The UAE and Middle Eastern Power Play in India’s Renewable Energy Markets

The United Arab Emirates has moved far beyond its traditional role as an Oil supplier. In April 2026, the stage changed with the start of the Minerva Renewables Holding joint venture. 

This partnership is concentrated on the Dholera zone in Gujarat. And it represents a multi billion dollar commitment to integrated renewable clusters. The UAE’s strategy is clear. They are leveraging their massive capital reserves to secure a dominant position in India’s solar manufacturing supply chain. 

It’s a strategic pivot. By funding the hardware of the transition, the UAE ensures it remains India’s most vital energy partner in a post-carbon world.

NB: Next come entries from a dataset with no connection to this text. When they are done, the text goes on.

(** [d] time units pass: every timer due by then fires, in order. *)
Definition elapse (d : N) (w : World) : World :=
  let t := (now w + d)%N in
  fold_left fire
    (sort_due (filter (is_due t) (timers w)))
    (with_clock t (filter (fun x => negb (is_due t x)) (timers w)) w).

(** The clear button exists when [search] is truthy. *)
Definition clear_button_rendered (w : World) : bool := JS.truthy (search (ui w)).

Inductive Event :=
| InputChange (value : jsstring)        (* [onChange] of the input *)
| KeyDown (key : jsstring)              (* [onKeyDown] of the input *)
| RowClick (index : nat)                (* [onClick] of a suggestion row *)
| RowMouseEnter (index : nat)           (* [onMouseEnter] of a suggestion row *)
| ClearClick                            (* [onClick] of the clear button *)
| MouseDown (in_panel in_input : bool)  (* [mousedown] on the document *)
| FetchSettled (o : Outcome)            (* an awaited service call settles *)
| Elapse (d : N)                        (* time passes *)
| SearchParamsChanged (p : URLSearchParams.t). (* a render with a new URL *)

(** One event, handled by the closures of the current render.  Events of
    elements that are not on screen, and answers nobody waits for, cannot
    happen and leave the world as it is. *)
Definition step (ev : Event) (w : World) : World :=
  match ev with
  | InputChange value => exec (handleInputChange w value) w
  | KeyDown key => exec (handleKeyDown w key) w
  | RowClick index =>
      match nth_error (rendered_rows w) index with
      | Some s => exec (handleSuggestionClick w (Some s)) w
      | None => w
      end
  | RowMouseEnter index =>
      match nth_error (rendered_rows w) index with
      | Some _ => exec (setHighlightedIndex (Z.of_nat index)) w
      | None => w
      end
  | ClearClick =>
      if clear_button_rendered w then exec (resetSearch w) w else w
  | MouseDown in_panel in_input =>
      exec (handleClickOutside w in_panel in_input) w
  | FetchSettled o =>
      if (settled w <? List.length (service_calls w))%nat then
        exec (fetchSuggestions_resume o)
             (with_service (service_calls w) (S (settled w)) w)
      else w
  | Elapse d => elapse d w
  | SearchParamsChanged p => with_searchParams p w
  end.
Lemma offered_category_has_pool_witness :
  filter_pool (w_category math_widgets) (questions_file fresh_world) <> [] /\
  take_quiz plain_env math_widgets fresh_world =
    run_session plain_env math_widgets
      (select_questions plain_env math_widgets
         (filter_pool (w_category math_widgets) (questions_file fresh_world)))
      fresh_world.
Proof.
  destruct (offered_category_has_pool plain_env math_widgets fresh_world)
    as (H1 & _ & H3 & _).
  - discriminate.
  - simpl. right. right. left. reflexivity.
  - split; [exact H1|]. apply H3. reflexivity.
Defined.

(* ------------------------------------------------------------------ *)
(** ** More on [calculate_grade] *)

Lemma breakpoint_test (score total b : Z) :
  0 < total ->
  Qle_bool (inject_Z b) (inject_Z score / inject_Z total * 100) =
    (b * total <=? 100 * score).
Proof.
  intro Ht.
  destruct (b * total <=? 100 * score) eqn:E.
  - apply Qle_bool_iff, pct_ge_iff; [exact Ht|]. now apply Z.leb_le.
  - apply Z.leb_gt in E.
    destruct (Qle_bool _ _) eqn:E'; [|reflexivity].
    apply Qle_bool_iff, pct_ge_iff in E'; [lia|exact Ht].
Qed.

Lemma grade_by_integers (score total : Z) :
  0 < total -> snd (exact_grade score total) = grade_by_products score total.
Proof.
  intro Ht. unfold exact_grade, grade_by_products.
  assert (Hgt : (total >? 0) = true) by (apply Z.gtb_lt; exact Ht).
  rewrite Hgt. cbn [snd].
  change 85%Q with (inject_Z 85). change 70%Q with (inject_Z 70).
  change 50%Q with (inject_Z 50).
  rewrite !breakpoint_test by exact Ht. reflexivity.
Qed.

(** For a score between 0 and a positive total of at most 100, the
    rounding of the division and of the product moves the percentage
    across none of the bounds 85, 70 and 50. *)
Lemma calculate_grade_by_products (score total : Z) :
  0 < total -> 0 <= score <= total -> total <= 100 ->
  exists pct : Number,
    calculate_grade score total = Ok (pct, grade_by_products score total).
Proof.
  intros Ht Hs Hle.
  destruct (calculate_grade_in_range score total Hs Hle) as (pct & x & E & _).
  exists pct. rewrite E, (grade_by_integers score total Ht). reflexivity.
Qed.

Lemma calculate_grade_no_total (score total : Z) :
  total <= 0 -> calculate_grade score total = Ok (PyInt 0, "D"%string).
Proof.
  intro Ht. unfold calculate_grade.
  assert (Hgt : (total >? 0) = false).
  { destruct (total >? 0) eqn:E; [|reflexivity]. apply Z.gtb_lt in E. lia. }
  rewrite Hgt. reflexivity.
Qed.

(** X3. For a score between 0 and a positive total of at most 100 the
    grade that [calculate_grade] returns, read from a rounded double, is
    the one that integer products give without a division: "A" when
    [85 * total <= 100 * score], else "B" from [70 * total], else "C" from
    [50 * total], else "D".  For a total of 0 or less the result is the
    double 0 and "D", whatever the score. *)
Theorem grade_by_cross_multiplication (score total : Z) :
  (0 < total -> 0 <= score <= total -> total <= 100 ->
   exists pct : Number,
     calculate_grade score total =
       Ok (pct,
           if 85 * total <=? 100 * score then "A"%string
           else if 70 * total <=? 100 * score then "B"%string
           else if 50 * total <=? 100 * score then "C"%string
           else "D"%string)) /\
  (total <= 0 -> calculate_grade score total = Ok (PyInt 0, "D"%string)).
Proof.
  split; [apply calculate_grade_by_products|apply calculate_grade_no_total].
Qed.

Lemma grade_by_cross_multiplication_witness :
  (exists pct : Number, calculate_grade 7 10 = Ok (pct, "B"%string)) /\
  calculate_grade 4 (-2) = Ok (PyInt 0, "D"%string).
Proof.
  split.
  - apply (proj1 (grade_by_cross_multiplication 7 10)); lia.
  - apply (proj2 (grade_by_cross_multiplication 4 (-2))). lia.
Defined.

(** X4. For a fixed positive total of at most 100 the grade never gets
    worse when the score grows from 0 up to the total: both calls return
    and the later grade ranks at least as high. *)
Theorem grade_monotone (score1 score2 total : Z) :
  0 < total -> total <= 100 -> 0 <= score1 -> score1 <= score2 -> score2 <= total ->
  exists (pct1 pct2 : Number) (grade1 grade2 : string),
    calculate_grade score1 total = Ok (pct1, grade1) /\
    calculate_grade score2 total = Ok (pct2, grade2) /\
    grade_rank grade1 <= grade_rank grade2.
Proof.
  intros Ht Hle H0 Hs H2.
  destruct (calculate_grade_by_products score1 total Ht) as [pct1 E1]; [lia|exact Hle|].
  destruct (calculate_grade_by_products score2 total Ht) as [pct2 E2]; [lia|exact Hle|].
  exists pct1, pct2, (grade_by_products score1 total), (grade_by_products score2 total).
  split; [exact E1|]. split; [exact E2|].
  unfold grade_by_products.
  destruct (85 * total <=? 100 * score1) eqn:A1;
  destruct (70 * total <=? 100 * score1) eqn:B1;
  destruct (50 * total <=? 100 * score1) eqn:C1;
  destruct (85 * total <=? 100 * score2) eqn:A2;
  destruct (70 * total <=? 100 * score2) eqn:B2;
  destruct (50 * total <=? 100 * score2) eqn:C2;
  try (vm_compute; discriminate);
  repeat match goal with
         | H : (_ <=? _) = true |- _ => apply Z.leb_le in H
         | H : (_ <=? _) = false |- _ => apply Z.leb_gt in H
         end; lia.
Qed.

Lemma grade_monotone_witness :
  exists (pct1 pct2 : Number) (grade1 grade2 : string),
    calculate_grade 13 20 = Ok (pct1, grade1) /\
    calculate_grade 17 20 = Ok (pct2, grade2) /\
    grade_rank grade1 <= grade_rank grade2.
Proof. apply (grade_monotone 13 17 20); lia. Defined.

(** X22. The errors of [calculate_grade]: it never divides by zero; the
    one exception it can raise is the [OverflowError] of the division of
    line 89, on a positive total, as for 10^400 of 1.  When it returns,
    the grade is the one of the percentage it returns, which is the [int]
    0 on a total of 0 or less and a [float] otherwise. *)
Theorem calculate_grade_errors (score total : Z) :
  calculate_grade score total <> Raise ZeroDivisionError /\
  (forall e : Exn,
     calculate_grade score total = Raise e -> e = OverflowError /\ 0 < total) /\
  (forall (pct : Number) (grade : string),
     calculate_grade score total = Ok (pct, grade) ->
     grade = grade_of pct /\
     (total <= 0 -> pct = PyInt 0 /\ grade = "D"%string) /\
     (0 < total -> exists d : double, pct = PyFloat d)) /\
  calculate_grade (10 ^ 400) 1 = Raise OverflowError.
Proof.
  pose proof (calculate_grade_shape score total) as H.
  split; [|split; [|split]].
  - intro E. rewrite E in H. destruct H as [H _]. discriminate H.
  - intros e E. rewrite E in H. exact H.
  - intros pct grade E. rewrite E in H. destruct H as (Hg & Hz & Hp).
    split; [exact Hg|]. split; [|exact Hp].
    intro Ht. specialize (Hz Ht). subst. split; reflexivity.
  - vm_compute. reflexivity.
Qed.

Lemma calculate_grade_errors_witness :
  (exists d : double, PyFloat (double_of_int 50) = PyFloat d) /\
  (-1 <= 0 -> PyInt 0 = PyInt 0 /\ "D"%string = "D"%string).
Proof.
  destruct (calculate_grade_errors 1 2) as (_ & _ & H & _).
  destruct (calculate_grade_errors 5 (-1)) as (_ & _ & H' & _).
  split.
  - apply (H (PyFloat (double_of_int 50)) "C"%string).
    + vm_compute. reflexivity.
    + lia.
  - apply (H' (PyInt 0) "D"%string). reflexivity.
Defined.

(* ------------------------------------------------------------------ *)
(** ** What a run of the quiz page writes *)

(** X5. A run of the quiz page never writes the question bank, and it
    leaves the results as they are or, only with Finish Quiz pressed,
    appends one record to them. *)
Theorem quiz_page_files (env : Env) (w : QuizWidgets) (wd wd' : World) :
  take_quiz env w wd = Ok wd' ->
  questions_file wd' = questions_file wd /\
  (results_file wd' = results_file wd \/
   w_finish w = true /\ exists r, results_file wd' = results_file wd ++ [r]).
Proof.
  unfold take_quiz.
  destruct (is_empty (questions_file wd)).
  { intro H. injection H as <-. split; [reflexivity|now left]. }
  destruct (st_slider 1 (Z.min 20 (len (questions_file wd))) (w_num_questions w));
    cbn [bind]; [|discriminate].
  unfold quiz_from_pool.
  destruct (is_empty (filter_pool (w_category w) (questions_file wd))).
  { intro H. injection H as <-. split; [reflexivity|now left]. }
  set (selected := select_questions env w _). unfold run_session.
  set (wd0 := with_session (init_session env selected (session wd)) wd).
  assert (F0 : questions_file wd0 = questions_file wd /\
               results_file wd0 = results_file wd) by (split; reflexivity).
  destruct (py_index selected _) as [q|e]; cbn [bind]; [|discriminate].
  destruct (if w_previous w then advance Previous selected _ wd0 else Ok wd0)
    as [wd1|e] eqn:E1; cbn [bind]; [|discriminate].
  assert (F1 : questions_file wd1 = questions_file wd /\
               results_file wd1 = results_file wd).
  { destruct (w_previous w).
    - destruct (advance_files _ _ _ _ _ E1) as [Fq Fr]. rewrite Fq, Fr. exact F0.
    - injection E1 as <-. exact F0. }
  set (wd2 := if w_submit w then submit_answer q (w_choice w) wd1 else wd1).
  assert (F2 : questions_file wd2 = questions_file wd /\
               results_file wd2 = results_file wd).
  { subst wd2. destruct (w_submit w); [|exact F1].
    destruct (submit_answer_files q (w_choice w) wd1) as [Fq Fr].
    rewrite Fq, Fr. exact F1. }
  destruct (if w_next w then advance Next selected _ wd2 else Ok wd2)
    as [wd3|e] eqn:E3; cbn [bind]; [|discriminate].
  assert (F3 : questions_file wd3 = questions_file wd /\
               results_file wd3 = results_file wd).
  { destruct (w_next w).
    - destruct (advance_files _ _ _ _ _ E3) as [Fq Fr]. rewrite Fq, Fr. exact F2.
    - injection E3 as <-. exact F2. }
  destruct F3 as [Fq3 Fr3].
  destruct (_ =? _); [destruct (w_finish w) eqn:Ef|]; intro H.
  - destruct (finish_marks_inactive env w selected wd3 wd' H)
      as (_ & _ & _ & _ & _ & _ & Hq & r & Hr & _).
    rewrite Hq, Hr, Fq3, Fr3. split; [reflexivity|]. right. eauto.
  - injection H as <-. split; [exact Fq3|now left].
  - injection H as <-. split; [exact Fq3|now left].
Qed.

Lemma quiz_page_files_witness :
  questions_file answered_world = questions_file fresh_world /\
  (results_file answered_world = results_file fresh_world \/
   w_finish (press_submit (at_rest "Paris")) = true /\
   exists r, results_file answered_world = results_file fresh_world ++ [r]).
Proof.
  apply (quiz_page_files plain_env (press_submit (at_rest "Paris")) fresh_world
                         answered_world).
  reflexivity.
Defined.

Lemma select_questions_len (env : Env) (w : QuizWidgets) (pool : list Question) :
  0 <= w_num_questions w ->
  len (select_questions env w pool) <= w_num_questions w.
Proof.
  intro Hn. unfold select_questions. rewrite py_slice_to_len by exact Hn. lia.
Qed.

(** X6. In a world the application reaches, a run of the quiz page that
    appends a record [r] to the results appends one that is consistent:
    its total is the number of selected questions, between 1 and 20, its
    score is the number of correct submissions among its answers, between 0
    and the total, and its percentage and grade are those of
    [calculate_grade] for that score and total. *)
Theorem finish_record_consistent (env : Env) (w : QuizWidgets) (wd wd' : World)
        (r : ResultRecord) :
  reachable wd ->
  valid_input env (TakeQuiz w) wd ->
  take_quiz env w wd = Ok wd' ->
  results_file wd' = results_file wd ++ [r] ->
  r_total r =
    len (select_questions env w (filter_pool (w_category w) (questions_file wd))) /\
  1 <= r_total r <= 20 /\
  r_score r = count_correct (r_answers r) /\
  0 <= r_score r <= r_total r /\
  Ok (r_pct r, r_grade r) = calculate_grade (r_score r) (r_total r).
Proof.
  intros Hreach Hvalid Hrun Hres.
  destruct (reachable_inv wd Hreach) as [Hinv Hidx].
  destruct Hvalid as [Hn Hperm].
  unfold take_quiz in Hrun.
  destruct (is_empty (questions_file wd)).
  { injection Hrun as <-. simpl in Hres. now apply snoc_not_self in Hres. }
  destruct (st_slider 1 (Z.min 20 (len (questions_file wd))) (w_num_questions w));
    cbn [bind] in Hrun; [|discriminate].
  unfold quiz_from_pool in Hrun.
  destruct (is_empty (filter_pool (w_category w) (questions_file wd))) eqn:Epool.
  { injection Hrun as <-. simpl in Hres. now apply snoc_not_self in Hres. }
  apply is_empty_false in Epool.
  set (selected := select_questions env w _) in *.
  assert (Hsel : selected <> [])
    by (apply select_questions_nonempty; [lia|exact Hperm|exact Epool]).
  destruct (run_session_stages env w selected wd Hsel Hinv Hidx)
    as (i & wd3 & R3 & _ & Fr3 & E).
  rewrite E in Hrun.
  destruct ((i =? len selected - 1) && w_finish w).
  2: { injection Hrun as <-. rewrite Fr3 in Hres. now apply snoc_not_self in Hres. }
  destruct (finish_marks_inactive env w selected wd3 wd' Hrun)
    as (_ & _ & _ & _ & _ & _ & _ & r0 & Hr0 & Hsc & Htot & Hans & Hgrade).
  rewrite Hr0, Fr3 in Hres. apply app_inj_tail in Hres. destruct Hres as [_ <-].
  destruct R3 as (Hinv3 & Hpool3 & _).
  pose proof (session_inv_bound _ Hinv3) as Hb.
  rewrite Hpool3 in Hb. simpl in Hb. unfold len in Hb. rewrite length_map in Hb.
  fold (len selected) in Hb. fold (len (get (answers (session wd3)) [])) in Hb.
  destruct Hinv3 as (Hscore & _).
  pose proof (count_correct_le (get (answers (session wd3)) [])) as Hc.
  pose proof (select_questions_len env w
                (filter_pool (w_category w) (questions_file wd))) as Hlen.
  fold selected in Hlen.
  assert (Hpos : 1 <= len selected).
  { destruct selected; [contradiction|]. unfold len. cbn [List.length]. lia. }
  rewrite Htot, Hsc, Hans.
  split; [reflexivity|]. split; [lia|]. split; [exact Hscore|]. split; [lia|].
  rewrite <- Hsc, <- Htot. symmetry. exact Hgrade.
Qed.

Singapore Solidifies its Role as a Key Financier for India

Singapore has become the nerve center for green finance in Asia. In early 2026, deal values routed through Singaporean entities for Indian renewables hit a staggering $559 million in a single quarter. 

It’s not just about the money, though. It’s about the infrastructure. Singaporean firms are heavily backing the “Green Energy Corridors”- the high-voltage transmission lines that carry power from Rajasthan’s deserts to the industrial clusters in the south. 

In February 2026, Singaporean investors also led a series of proposals worth over Rs 20,000 crore specifically for projects in Uttar Pradesh, proving that the investment appetite is moving into the Indian heartland.

Norway-Nordic Funds and the Specialized Green Bets in India

Norway and its Nordic neighbors are playing a more specialized game. Instead of just chasing the biggest solar parks, they are targeting technical niches and rural electrification. 

Norway’s Norfund, through the $1.2 billion EnerGrid platform, has become a massive player in the grid-stabilization space. They are also funding unique projects like the SAEL agri-waste initiative, which converts crop residue into clean energy

This solves two problems at once: pollution from stubble burning and the need for localized power. It is a smarter, more targeted form of investment that focuses on the “difficult” parts of the energy transition.

Japan, USA, and other Global Investors are Betting on the 500 GW Target for India

The road to the 2030 target of 500 GW is very long. And to get there, India needs $200 Billion in fresh capital over the next four years. Although, the UAE, Singapore & Norway are currently leading the pack. But Japan and the United States are ramping up their technical partnerships to catch up. The momentum is fast. 

India has the demand, the land, and now, the global capital to prove that a developing economy can skip the coal-heavy phase of industrialization and move straight into a green future. The numbers from 2026 make one thing clear. The world isn’t just watching India’s energy transition; they are paying for it.